Work instruction:
Give back all of the data unchanged. Keep every word as it is.

Given data:
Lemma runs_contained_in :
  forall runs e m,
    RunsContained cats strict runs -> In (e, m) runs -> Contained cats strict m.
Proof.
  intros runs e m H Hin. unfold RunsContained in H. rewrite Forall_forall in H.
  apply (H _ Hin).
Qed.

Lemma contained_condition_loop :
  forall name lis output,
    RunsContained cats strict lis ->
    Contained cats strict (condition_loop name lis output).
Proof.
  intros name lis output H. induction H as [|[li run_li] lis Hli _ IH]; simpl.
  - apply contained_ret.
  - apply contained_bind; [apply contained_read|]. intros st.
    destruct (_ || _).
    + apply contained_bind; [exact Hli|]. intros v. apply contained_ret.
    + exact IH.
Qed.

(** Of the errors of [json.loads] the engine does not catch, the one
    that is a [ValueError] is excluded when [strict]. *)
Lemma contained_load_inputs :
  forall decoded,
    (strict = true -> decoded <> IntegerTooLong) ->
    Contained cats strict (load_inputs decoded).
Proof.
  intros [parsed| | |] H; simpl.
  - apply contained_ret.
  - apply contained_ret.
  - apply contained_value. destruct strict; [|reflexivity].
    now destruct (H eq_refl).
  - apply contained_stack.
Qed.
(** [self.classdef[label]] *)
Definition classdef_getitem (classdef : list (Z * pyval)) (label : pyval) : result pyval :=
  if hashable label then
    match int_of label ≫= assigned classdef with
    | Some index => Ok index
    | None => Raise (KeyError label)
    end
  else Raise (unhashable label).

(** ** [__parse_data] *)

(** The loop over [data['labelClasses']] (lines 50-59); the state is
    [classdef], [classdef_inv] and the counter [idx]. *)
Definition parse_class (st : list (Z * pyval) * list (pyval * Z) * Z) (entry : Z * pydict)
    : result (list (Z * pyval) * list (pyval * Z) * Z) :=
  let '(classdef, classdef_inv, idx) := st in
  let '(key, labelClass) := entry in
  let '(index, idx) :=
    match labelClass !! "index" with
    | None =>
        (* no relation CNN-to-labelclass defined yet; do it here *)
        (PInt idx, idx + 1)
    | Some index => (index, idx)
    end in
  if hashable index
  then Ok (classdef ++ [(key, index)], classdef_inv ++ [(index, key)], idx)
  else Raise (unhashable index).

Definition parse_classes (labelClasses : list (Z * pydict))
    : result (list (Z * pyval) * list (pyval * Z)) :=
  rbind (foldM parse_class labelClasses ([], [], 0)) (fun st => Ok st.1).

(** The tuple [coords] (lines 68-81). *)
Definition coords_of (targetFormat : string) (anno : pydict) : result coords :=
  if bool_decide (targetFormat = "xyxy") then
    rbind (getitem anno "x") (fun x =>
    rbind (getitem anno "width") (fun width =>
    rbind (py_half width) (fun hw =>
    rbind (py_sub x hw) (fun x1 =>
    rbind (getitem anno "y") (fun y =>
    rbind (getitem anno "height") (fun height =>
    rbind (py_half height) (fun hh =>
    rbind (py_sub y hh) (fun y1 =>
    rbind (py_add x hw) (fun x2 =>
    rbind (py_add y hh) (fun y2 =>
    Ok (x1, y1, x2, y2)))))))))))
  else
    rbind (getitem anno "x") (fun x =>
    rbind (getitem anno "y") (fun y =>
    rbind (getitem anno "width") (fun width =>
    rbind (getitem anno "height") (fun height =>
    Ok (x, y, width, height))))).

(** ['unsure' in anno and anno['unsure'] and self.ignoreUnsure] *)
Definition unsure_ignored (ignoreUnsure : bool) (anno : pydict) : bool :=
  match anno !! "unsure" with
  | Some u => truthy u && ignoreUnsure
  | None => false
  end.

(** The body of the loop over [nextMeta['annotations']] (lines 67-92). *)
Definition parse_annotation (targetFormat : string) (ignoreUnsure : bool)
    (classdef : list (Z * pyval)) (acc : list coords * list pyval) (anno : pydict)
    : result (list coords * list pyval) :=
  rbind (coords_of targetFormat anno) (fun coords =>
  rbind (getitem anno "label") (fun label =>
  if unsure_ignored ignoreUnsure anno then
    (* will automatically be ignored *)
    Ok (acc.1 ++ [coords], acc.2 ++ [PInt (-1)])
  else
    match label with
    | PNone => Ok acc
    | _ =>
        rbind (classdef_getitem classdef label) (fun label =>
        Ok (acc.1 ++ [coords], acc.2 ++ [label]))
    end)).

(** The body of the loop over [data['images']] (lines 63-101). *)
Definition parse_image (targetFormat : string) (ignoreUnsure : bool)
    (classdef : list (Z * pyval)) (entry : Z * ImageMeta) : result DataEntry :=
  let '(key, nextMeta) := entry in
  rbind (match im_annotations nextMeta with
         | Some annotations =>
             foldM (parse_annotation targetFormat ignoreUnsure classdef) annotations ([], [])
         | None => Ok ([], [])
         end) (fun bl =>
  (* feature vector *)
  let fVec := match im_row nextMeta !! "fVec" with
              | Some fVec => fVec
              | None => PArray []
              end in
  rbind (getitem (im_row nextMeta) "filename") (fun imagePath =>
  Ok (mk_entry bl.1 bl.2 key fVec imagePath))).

Task answer:
Lemma runs_contained_in :
  forall runs e m,
    RunsContained cats strict runs -> In (e, m) runs -> Contained cats strict m.
Proof.
  intros runs e m H Hin. unfold RunsContained in H. rewrite Forall_forall in H.
  apply (H _ Hin).
Qed.

Lemma contained_condition_loop :
  forall name lis output,
    RunsContained cats strict lis ->
    Contained cats strict (condition_loop name lis output).
Proof.
  intros name lis output H. induction H as [|[li run_li] lis Hli _ IH]; simpl.
  - apply contained_ret.
  - apply contained_bind; [apply contained_read|]. intros st.
    destruct (_ || _).
    + apply contained_bind; [exact Hli|]. intros v. apply contained_ret.
    + exact IH.
Qed.

(** Of the errors of [json.loads] the engine does not catch, the one
    that is a [ValueError] is excluded when [strict]. *)
Lemma contained_load_inputs :
  forall decoded,
    (strict = true -> decoded <> IntegerTooLong) ->
    Contained cats strict (load_inputs decoded).
Proof.
  intros [parsed| | |] H; simpl.
  - apply contained_ret.
  - apply contained_ret.
  - apply contained_value. destruct strict; [|reflexivity].
    now destruct (H eq_refl).
  - apply contained_stack.
Qed.
(** [self.classdef[label]] *)
Definition classdef_getitem (classdef : list (Z * pyval)) (label : pyval) : result pyval :=
  if hashable label then
    match int_of label ≫= assigned classdef with
    | Some index => Ok index
    | None => Raise (KeyError label)
    end
  else Raise (unhashable label).

(** ** [__parse_data] *)

(** The loop over [data['labelClasses']] (lines 50-59); the state is
    [classdef], [classdef_inv] and the counter [idx]. *)
Definition parse_class (st : list (Z * pyval) * list (pyval * Z) * Z) (entry : Z * pydict)
    : result (list (Z * pyval) * list (pyval * Z) * Z) :=
  let '(classdef, classdef_inv, idx) := st in
  let '(key, labelClass) := entry in
  let '(index, idx) :=
    match labelClass !! "index" with
    | None =>
        (* no relation CNN-to-labelclass defined yet; do it here *)
        (PInt idx, idx + 1)
    | Some index => (index, idx)
    end in
  if hashable index
  then Ok (classdef ++ [(key, index)], classdef_inv ++ [(index, key)], idx)
  else Raise (unhashable index).

Definition parse_classes (labelClasses : list (Z * pydict))
    : result (list (Z * pyval) * list (pyval * Z)) :=
  rbind (foldM parse_class labelClasses ([], [], 0)) (fun st => Ok st.1).

(** The tuple [coords] (lines 68-81). *)
Definition coords_of (targetFormat : string) (anno : pydict) : result coords :=
  if bool_decide (targetFormat = "xyxy") then
    rbind (getitem anno "x") (fun x =>
    rbind (getitem anno "width") (fun width =>
    rbind (py_half width) (fun hw =>
    rbind (py_sub x hw) (fun x1 =>
    rbind (getitem anno "y") (fun y =>
    rbind (getitem anno "height") (fun height =>
    rbind (py_half height) (fun hh =>
    rbind (py_sub y hh) (fun y1 =>
    rbind (py_add x hw) (fun x2 =>
    rbind (py_add y hh) (fun y2 =>
    Ok (x1, y1, x2, y2)))))))))))
  else
    rbind (getitem anno "x") (fun x =>
    rbind (getitem anno "y") (fun y =>
    rbind (getitem anno "width") (fun width =>
    rbind (getitem anno "height") (fun height =>
    Ok (x, y, width, height))))).

(** ['unsure' in anno and anno['unsure'] and self.ignoreUnsure] *)
Definition unsure_ignored (ignoreUnsure : bool) (anno : pydict) : bool :=
  match anno !! "unsure" with
  | Some u => truthy u && ignoreUnsure
  | None => false
  end.

(** The body of the loop over [nextMeta['annotations']] (lines 67-92). *)
Definition parse_annotation (targetFormat : string) (ignoreUnsure : bool)
    (classdef : list (Z * pyval)) (acc : list coords * list pyval) (anno : pydict)
    : result (list coords * list pyval) :=
  rbind (coords_of targetFormat anno) (fun coords =>
  rbind (getitem anno "label") (fun label =>
  if unsure_ignored ignoreUnsure anno then
    (* will automatically be ignored *)
    Ok (acc.1 ++ [coords], acc.2 ++ [PInt (-1)])
  else
    match label with
    | PNone => Ok acc
    | _ =>
        rbind (classdef_getitem classdef label) (fun label =>
        Ok (acc.1 ++ [coords], acc.2 ++ [label]))
    end)).

(** The body of the loop over [data['images']] (lines 63-101). *)
Definition parse_image (targetFormat : string) (ignoreUnsure : bool)
    (classdef : list (Z * pyval)) (entry : Z * ImageMeta) : result DataEntry :=
  let '(key, nextMeta) := entry in
  rbind (match im_annotations nextMeta with
         | Some annotations =>
             foldM (parse_annotation targetFormat ignoreUnsure classdef) annotations ([], [])
         | None => Ok ([], [])
         end) (fun bl =>
  (* feature vector *)
  let fVec := match im_row nextMeta !! "fVec" with
              | Some fVec => fVec
              | None => PArray []
              end in
  rbind (getitem (im_row nextMeta) "filename") (fun imagePath =>
  Ok (mk_entry bl.1 bl.2 key fVec imagePath))).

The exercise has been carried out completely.